WHAT THE EXERCISE ASKS:
Exactly the lines from the first line of the listing through the line containing "destruct (tame_probe_request _" should appear in the output, unchanged.

DATA SHOWN:

■ ■ ■

(** One packet: either the probe goes on, with its server untouched, or it is
    over. *)
Lemma probe_packet_spec jt packet raw payload forwarded w r w' :
  l_enc (side_link (pw_backend w)) = None -> DecodeWithLen (side_client (pw_backend w)) raw = Some packet ->
  (forwarded = true -> forwarded_in probe_info probe_origin (side_out (pw_backend w))) -> Forall recorded payload ->
  probe_packet jt packet raw payload forwarded w = (r, w') ->
  match r with
  | Ret (inl (payload', forwarded')) =>
      grows (pw_backend w) (pw_backend w') /\ pw_server w' = pw_server w /\ Forall recorded payload'
      /\ (forwarded' = true -> forwarded_in probe_info probe_origin (side_out (pw_backend w')))
  | Ret (inr payload') => probe_end w (Ret payload') w'
  | NoFuel => False
  | _ => True
  end.
Proof.
  intros He Hd Hf Hp E. unfold probe_packet in E. unfold mbind at 1, ST_bind at 1, reading in E. cbn zeta in E.
  destruct (_ && _) in E.
  { unfold mbind, ST_bind, of_option, mret, ST_ret in E. destruct (DecodeSetCompression _); injection E as <- <-; [|done].
    split_and!; try done. exact (grows_refl (pw_backend w) He). }
  destruct (_ && bool_decide (ID packet = PacketClientLoginPluginRequest)) eqn:Hid in E.
  { apply andb_true_iff in Hid as [_ Hid%bool_decide_eq_true].
    destruct (DecodeLoginPluginRequest (Data packet)) as [q|] eqn:Eq; [|injection E as <- <-; split_and!; try done; by apply grows_refl].
    unfold mbind, ST_bind, on_probe, zoom in E. destruct (probe_request q raw payload forwarded (pw_backend w)) as [a s1] eqn:Er.
    destruct (tame_probe_request _ _ _ _ _ _ _ I He Er) as (_ & Hg & Hn1 & Hn2).
    destruct a as [[payload' forwarded']| | |]; try done; injection E as <- <-; [|done].
    destruct (probe_request_spec _ _ _ _ _ _ _ _ (DecodeLoginPluginRequest_id _ _ Eq) He Er) as [H1 H2]. cbn [pw_backend pw_server].
    split_and!; try done.
    - destruct H2 as [->|(-> & Hc & Hfo)]; [done|]. apply Forall_app. split; [done|]. apply Forall_singleton.
      by exists (side_client (pw_backend w)), packet, q.
    - intros Hfw. destruct (H1 Hfw) as [H|H]; [|done]. eapply forwarded_grows; [exact Hg|auto]. }
  destruct (_ && _) in E; [|injection E as <- <-; split_and!; try done; by apply grows_refl].
  unfold mbind at 1, ST_bind at 1, check in E. destruct (OnlineMode _ && negb forwarded) eqn:Hon in E; [by injection E as <- <-|].
  cbn [negb] in E. unfold mret at 1, ST_ret at 1 in E. unfold mbind at 1, ST_bind at 1 in E. cbn [on_probe zoom changing] in E.
  unfold mbind at 1, ST_bind at 1, on_probe at 1, zoom at 1 in E. cbn [pw_backend pw_server] in E.
  destruct (waitForServerJoinGame _ _ _) as [a s1] eqn:Ew in E. apply with_timeout_spec in Ew as (a0 & Ew & Hnf & Hret).
  apply wait_join_spec in Ew as (H1 & _ & Ho & _). destruct a as [d| | |]; injection E as <- <-; try done.
  - split; [done|]. intros pl [= <-]. split; [done|]. split; [by exists d|]. intros Ho2. rewrite Ho2 in Hon. cbn [pw_backend].
    rewrite Ho. apply Hf. by destruct forwarded.
  - by apply H1, Hnf.
Qed.

Lemma probe_loop_spec jt fuel : forall payload forwarded w r w',
  l_enc (side_link (pw_backend w)) = None -> (length (side_stream (pw_backend w)) < fuel)%nat ->
  (forwarded = true -> forwarded_in probe_info probe_origin (side_out (pw_backend w))) -> Forall recorded payload ->
  probe_loop jt fuel payload forwarded w = (r, w') -> probe_end w r w'.
Proof.
  induction fuel as [|fuel IH]; intros payload forwarded w r w' He Hlen Hf Hp E; [lia|]. cbn [probe_loop] in E.
  unfold mbind at 1, ST_bind at 1, on_probe at 1, zoom at 1 in E. destruct (side_read (pw_backend w)) as [a s1] eqn:Er.
  pose proof (side_read_returns (pw_backend w)) as Hret. rewrite Er in Hret. cbn [fst] in Hret.
  destruct (side_read_conserves _ _ _ Er) as (Hc & Ho & He1 & _ & _).
  destruct a as [[[p raw]|]| | |]; try (by destruct Hret); try (injection E as <- <-; by split).
  apply side_read_frame in Er as ((n & len & _ & _ & _ & Hd) & Hs & Hraw). unfold mbind at 1, ST_bind at 1 in E.
  destruct (probe_packet jt p raw payload forwarded _) as [b w2] eqn:Ep.
  apply probe_packet_spec in Ep; cbn [pw_backend pw_server] in *; [|congruence|congruence|by rewrite Ho|done].
  destruct b as [[[payload' forwarded']|payload']| | |]; try done; try (injection E as <- <-; by split).
  - destruct Ep as (Hg & Hsv & Hp' & Hf'). eapply IH in E; [|apply Hg| |exact Hf'|exact Hp'].
    + destruct E as (H1 & H2). split; [done|]. intros pl Hpl. rewrite Hsv in H2. by apply H2.
    + rewrite (grows_stream _ _ Hg). rewrite Hs, length_app in Hlen. destruct raw; [done|]. cbn in Hlen. lia.
  - injection E as <- <-. exact Ep.
Qed.
(** C37: the lobby does not void what the client sent while it waited. The read
    deadline that is meant to make the draining reads non-blocking has already
    passed, so that every read fails at once and the connection is left as it
    is: in a whole session, the client's answer to the lobby's own keep-alive
    is relayed to the server, which never asked for it. *)
Theorem lobby_backlog_reaches_server :
  (forall s, drainStream s = (Ret tt, s))
  /\ match serve_sample false no_auth lobby_backend [mkEvent stale_keepalive None] with
     | (Ret (LobbyRelayed rel), _) => to_server rel = stale_keepalive
     | _ => False
     end.
Proof. split; [by intros [c [conn b e o r]]|]. vm_compute. reflexivity. Qed.

(** What the client sends in one segment with its login start is lost: the read
    of the login puts it in the lobby's buffer, and the relay starts from the
    connection. *)
Theorem lobby_drops_buffered_bytes :
  match LobbyServe (A0 := toy_aes) (HM := toy_hmac) (M5 := toy_md5) (S1 := toy_sha1) (UF := toy_fold) (lobby_config false)
          (lobby_run no_auth lobby_backend) steve_info
          (mkLobby (login_side [mkEvent (steve_login ++ stale_keepalive) None])
            (set_probed (Some (lobby_view (Some 763) sample_params)) NewServerState) [] None) with
  | (Ret (LobbyRelayed rel), w) => l_buf (side_link (lw_inbound w)) = stale_keepalive /\ to_server rel = []
  | _ => False
  end.
Proof. vm_compute. split; reflexivity. Qed.
(** * Bulk contact import: [createContactsFromCSV]

    A shallow embedding of
    [apps/web/modules/ee/contacts/lib/contacts.ts], function
    [createContactsFromCSV], together with the part of the Prisma store
    it reads and writes.

    Modelling conventions.
    - The three Prisma models touched by the function are tables of the
      [Store]: [contact], [contactAttribute] (kept grouped under its
      [contactId] foreign key, so that the compound unique key
      [contactId_attributeKeyId] is the key of the inner map) and
      [contactAttributeKey] (keyed by its [id]).
    - Database generated ids are positives; a new row receives an id that
      is not used in its table.
    - A [findMany] without [orderBy] returns its rows in the enumeration
      order of the table ([map_to_list]).
    - [createdAt]/[updatedAt], the timing log and the unused local
      [existingAttributes] of the [update] branch are left out: nothing
      below observes them.
    - A [Record<string, string>] is a [gmap string string]; [Object.entries]
      enumerates it with [map_to_list].  The enumeration order is not
      observable through the store, whose rows are keyed.
    - The per-record promise chains started by [csvData.map(async ...)] are
      run one after the other, in the order of [csvData]; every chain is
      shown to succeed once the preparation has succeeded
      ([records_total]), so no chain is ever cut short by another one's
      failure. *)

From Stdlib Require Import DecimalString.
From stdpp Require Import gmap strings list fin_maps.

Local Open Scope string_scope.
Local Open Scope list_scope.

(** ** Data model *)

Abbreviation CsvRecord := (gmap string string).

Inductive DuplicateAction := skip | update | overwrite.

(** A row of [contactAttributeKey]. *)
Record ContactAttributeKey := mkKey {
  key : string;
  name : string;
  keyEnvironmentId : string;
}.

(** A row of [contact] with its [contactAttribute] rows:
    [attributeKeyId ↦ value]. *)
Record Contact := mkContact {
  environmentId : string;
  attributes : gmap positive string;
}.

Record Store := mkStore {
  contact : gmap positive Contact;
  contactAttributeKey : gmap positive ContactAttributeKey;
}.
Lemma head_drop_lt {A} (n : nat) (l : list A) (x : A) : head (drop n l) = Some x -> n < length l.
Proof.
  intros H. assert (length (drop n l) <> 0) by (destruct (drop n l); done).
  rewrite length_drop in *. lia.
Qed.

Lemma drop_split {A} (n : nat) (l b1 b2 : list A) :
  drop n l = b1 ++ b2 -> drop (n + length b1) l = b2.
Proof. intros H. rewrite <- drop_drop, H. apply drop_app_length. Qed.

Lemma IndexRune_Some (b : bytes) (c : ascii) (i : nat) :
  IndexRune b c = Some i ->
  exists b1 b2, b = b1 ++ c :: b2 /\ length b1 = i /\ Forall (fun x => x <> c) b1.
Proof.
  intros (b1 & x & b2 & -> & <- & Hx & Hb)%find_index_Some.
  apply ascii_eqb_eq in Hx as <-. exists b1, b2. split_and!; [done..|].
  eapply Forall_impl; [exact Hb|]. intros y Hy. apply ascii_eqb_neq in Hy. congruence.
Qed.

Lemma ContainsRune_nil (c : ascii) : ContainsRune [] c = false.
Proof. done. Qed.

Lemma ContainsRune_tail (b : bytes) (c d : ascii) :
  c <> d -> ContainsRune (d :: b) c = ContainsRune b c.
Proof.
  intros H. unfold ContainsRune, IndexRune. simpl.
  rewrite (proj2 (ascii_eqb_neq c d)) by done. by destruct (find_index _ b).
Qed.
Lemma bounded_put_child (n : N) (it x : any) (c : Segment) :
  bounded n it -> bounded n x -> bounded n (put_child it c x).
Proof.
  intros Hi Hx. apply bounded_intro.
  - pose proof (bounded_shallow n it Hi) as Hs. destruct c, it; try done.
    simpl in *. unfold len. by rewrite length_insert.
  - intros d y Hy. destruct (decide (c = d)) as [->|Hne].
    + destruct d as [f|i], it as [| | | | |a|m]; try done.
      * simpl in Hy. rewrite lookup_insert_eq in Hy. by simplify_eq.
      * simpl put_child in Hy. apply child_index_Some in Hy.
        apply list_lookup_insert_Some in Hy as [(_ & -> & _)|(Hne & _)]; done.
    + rewrite child_put_child_ne in Hy by done. exact (bounded_child n it y d Hi Hy).
Qed.

Lemma bounded_insert_field (n : N) (m : gmap string any) (f : string) (x : any) :
  bounded n (AObject m) -> bounded n x -> bounded n (AObject (<[f := x]> m)).
Proof. apply (bounded_put_child n (AObject m) x (SegmentField f)). Qed.

Lemma bounded_scalar (n : N) (it : any) : (forall c, child it c = None) -> shallow_bounded n it -> bounded n it.
Proof. intros H Hs. apply bounded_intro; [done|]. intros c x. by rewrite H. Qed.

Lemma bounded_nil (n : N) : bounded n ANil.
Proof. apply bounded_scalar; [by intros []|done]. Qed.

Lemma bounded_append_nils (n : N) (a : list any) (k : N) :
  bounded n (AArray a) -> (len a + k <= n)%N -> bounded n (AArray (a ++ makeSlice k)).
Proof.
  intros Ha Hk. apply bounded_intro.
  - simpl. by rewrite len_app, len_makeSlice.
  - intros [f|i] x Hx; [done|]. apply child_index_Some in Hx.
    apply lookup_app_Some in Hx as [Hx|[_ Hx]].
    + eapply bounded_child; [exact Ha|]. by apply child_index_Some.
    + apply lookup_replicate in Hx as [-> _]. apply bounded_nil.
Qed.

(** The index is within the bound, with room for the array that holds it. *)
Definition index_le (max : N) (s : Segment) : Prop :=
  match s with SegmentIndex i => (i <= max)%N /\ (i < 2 ^ 32)%N | SegmentField _ => True end.
(** The elements appended to a slice are those it does not hold yet, in their
    order. *)
Lemma removeSourceDuplicates_spec (dst src : list any) :
  exists l, removeSourceDuplicates (AArray dst) (AArray src) = AArray l /\
    l `sublist_of` src /\ (forall x, x ∈ l <-> x ∈ src /\ x ∉ dst).
Proof.
  eexists. split; [done|]. split; [apply sublist_filter|]. intros x. rewrite list_elem_of_filter. tauto.
Qed.

End merge.

Lemma merge_replaces_witness :
  MergeValue (H:=fun _ src _ => inl src) (Json0:=JsonLiterals) demo "spec.new" (ABool true)
    (Some (MkMergeOptions None (Some true))) = SetValue (Json0:=JsonLiterals) (Json1:=JsonLiterals) demo "spec.new" (ABool true).
Proof.
  apply merge_replaces. right. right. eexists. split; [vm_compute; reflexivity|vm_compute; reflexivity].
Defined.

■ ■ ■

COMPLETED TASK:
(** One packet: either the probe goes on, with its server untouched, or it is
    over. *)
Lemma probe_packet_spec jt packet raw payload forwarded w r w' :
  l_enc (side_link (pw_backend w)) = None -> DecodeWithLen (side_client (pw_backend w)) raw = Some packet ->
  (forwarded = true -> forwarded_in probe_info probe_origin (side_out (pw_backend w))) -> Forall recorded payload ->
  probe_packet jt packet raw payload forwarded w = (r, w') ->
  match r with
  | Ret (inl (payload', forwarded')) =>
      grows (pw_backend w) (pw_backend w') /\ pw_server w' = pw_server w /\ Forall recorded payload'
      /\ (forwarded' = true -> forwarded_in probe_info probe_origin (side_out (pw_backend w')))
  | Ret (inr payload') => probe_end w (Ret payload') w'
  | NoFuel => False
  | _ => True
  end.
Proof.
  intros He Hd Hf Hp E. unfold probe_packet in E. unfold mbind at 1, ST_bind at 1, reading in E. cbn zeta in E.
  destruct (_ && _) in E.
  { unfold mbind, ST_bind, of_option, mret, ST_ret in E. destruct (DecodeSetCompression _); injection E as <- <-; [|done].
    split_and!; try done. exact (grows_refl (pw_backend w) He). }
  destruct (_ && bool_decide (ID packet = PacketClientLoginPluginRequest)) eqn:Hid in E.
  { apply andb_true_iff in Hid as [_ Hid%bool_decide_eq_true].
    destruct (DecodeLoginPluginRequest (Data packet)) as [q|] eqn:Eq; [|injection E as <- <-; split_and!; try done; by apply grows_refl].
    unfold mbind, ST_bind, on_probe, zoom in E. destruct (probe_request q raw payload forwarded (pw_backend w)) as [a s1] eqn:Er.
    destruct (tame_probe_request _ _ _ _ _ _ _ I He Er) as (_ & Hg & Hn1 & Hn2).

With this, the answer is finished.